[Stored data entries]
☆ ☆ ☆ ☆ ☆ ☆ ☆

(** C7.  The claim puts a similarity of exactly 50 in the moderate band.
    On the code, "diet" against "tide" has similarity 50.0 and the report
    opens with the low verdict, the sentence that says "less than 50%":
    the second test is [similarity > 50].  The first line of the returned
    text is that sentence. *)
Theorem verdict_at_fifty :
  let c := compare_texts ascii_lower first_occurrences s_diet s_tide in
  (similarity c == 50)%Q /\
  hd_error (analysis c) = Some LowSimilarity /\
  similarity_verdict 50 = LowSimilarity /\
  hd_error (Str.split Str.NEWLINE (generate_ai_analysis c))
  = Some LOW_SIMILARITY_TEXT.
Proof. vm_compute. repeat split. Qed.

(** ** The batch loops *)

Section LoopFacts.

Variable lower_at : lowering.
Variable set_list : list str -> list str.
Variable w : world.

Lemma has_keys_cells r :
  has_keys r = true ->
  exists cell_url cell_text,
    row_get r KEY_URL = inr cell_url /\
    row_get r KEY_LIB_TEXT = inr cell_text /\
    row_url r = Str.strip cell_url /\
    row_lib_text r = Str.strip cell_text.
Proof.
  unfold has_keys, row_url, row_lib_text.
  destruct (row_get r KEY_URL) as [e|u]; [discriminate|].
  destruct (row_get r KEY_LIB_TEXT) as [e|t]; [discriminate|].
  intros _. exists u, t. repeat split.
Qed.

(** A skipped row in the first loop: one log line, nothing else. *)
Lemma first_loop_body_skipped idx r st :
  has_keys r = true -> skipped r = true ->
  first_loop_body lower_at set_list w idx r st =
  (inr tt, mkRun (trace st ++ [Print (MsgSkipEmpty (idx + 1))]) (results st)).
Proof.
  intros Hk Hs. destruct (has_keys_cells r Hk) as [u [t [Hu [Ht [Eu Et]]]]].
  unfold skipped in Hs. rewrite Et in Hs.
  unfold first_loop_body. rewrite Hu, Ht, Hs. reflexivity.
Qed.

(** A row that is not skipped, in the first loop: one GET, one record. *)
Lemma first_loop_body_processed idx r st :
  has_keys r = true -> skipped r = false ->
  exists st',
    first_loop_body lower_at set_list w idx r st = (inr tt, st') /\
    results st' = results st ++
                  [fetched_record lower_at set_list w (gets (trace st))
                                  (row_url r) (row_lib_text r)] /\
    gets (trace st') = S (gets (trace st)) /\
    filter is_report (trace st') = filter is_report (trace st).
Proof.
  intros Hk Hs. destruct (has_keys_cells r Hk) as [u [t [Hu [Ht [Eu Et]]]]].
  unfold skipped in Hs. rewrite Et in Hs.
  unfold first_loop_body. rewrite Hu, Ht, Hs.
  unfold bind. rewrite row_try_eq. unfold fetched_record.
  rewrite Eu, Et.
  destruct (page w (gets (trace st)) (Str.strip u)) as [e|page_text].
  - eexists. split; [reflexivity|]. cbn [results trace].
    rewrite gets_app, filter_app. simpl. rewrite app_nil_r.
    repeat split. unfold gets. simpl. lia.
  - cbv beta iota zeta.
    destruct (Str.startswith OSHIBKA (Str.strip (Str.sub_nl page_text)));
      (eexists; split; [reflexivity|]); cbn [results trace];
      rewrite gets_app, filter_app; simpl; rewrite app_nil_r;
      repeat split; unfold gets; simpl; lia.
Qed.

☆ ☆ ☆ ☆ ☆ ☆ ☆

• Required work: Reproduce exactly the section above that begins at the line containing "hd_error (analysis c)" and ends at the line containing "(row_url r) (row_lib_text", leaving out all other lines.

• Written solution:
  hd_error (analysis c) = Some LowSimilarity /\
  similarity_verdict 50 = LowSimilarity /\
  hd_error (Str.split Str.NEWLINE (generate_ai_analysis c))
  = Some LOW_SIMILARITY_TEXT.
Proof. vm_compute. repeat split. Qed.

(** ** The batch loops *)

Section LoopFacts.

Variable lower_at : lowering.
Variable set_list : list str -> list str.
Variable w : world.

Lemma has_keys_cells r :
  has_keys r = true ->
  exists cell_url cell_text,
    row_get r KEY_URL = inr cell_url /\
    row_get r KEY_LIB_TEXT = inr cell_text /\
    row_url r = Str.strip cell_url /\
    row_lib_text r = Str.strip cell_text.
Proof.
  unfold has_keys, row_url, row_lib_text.
  destruct (row_get r KEY_URL) as [e|u]; [discriminate|].
  destruct (row_get r KEY_LIB_TEXT) as [e|t]; [discriminate|].
  intros _. exists u, t. repeat split.
Qed.

(** A skipped row in the first loop: one log line, nothing else. *)
Lemma first_loop_body_skipped idx r st :
  has_keys r = true -> skipped r = true ->
  first_loop_body lower_at set_list w idx r st =
  (inr tt, mkRun (trace st ++ [Print (MsgSkipEmpty (idx + 1))]) (results st)).
Proof.
  intros Hk Hs. destruct (has_keys_cells r Hk) as [u [t [Hu [Ht [Eu Et]]]]].
  unfold skipped in Hs. rewrite Et in Hs.
  unfold first_loop_body. rewrite Hu, Ht, Hs. reflexivity.
Qed.

(** A row that is not skipped, in the first loop: one GET, one record. *)
Lemma first_loop_body_processed idx r st :
  has_keys r = true -> skipped r = false ->
  exists st',
    first_loop_body lower_at set_list w idx r st = (inr tt, st') /\
    results st' = results st ++
                  [fetched_record lower_at set_list w (gets (trace st))
                                  (row_url r) (row_lib_text r)] /\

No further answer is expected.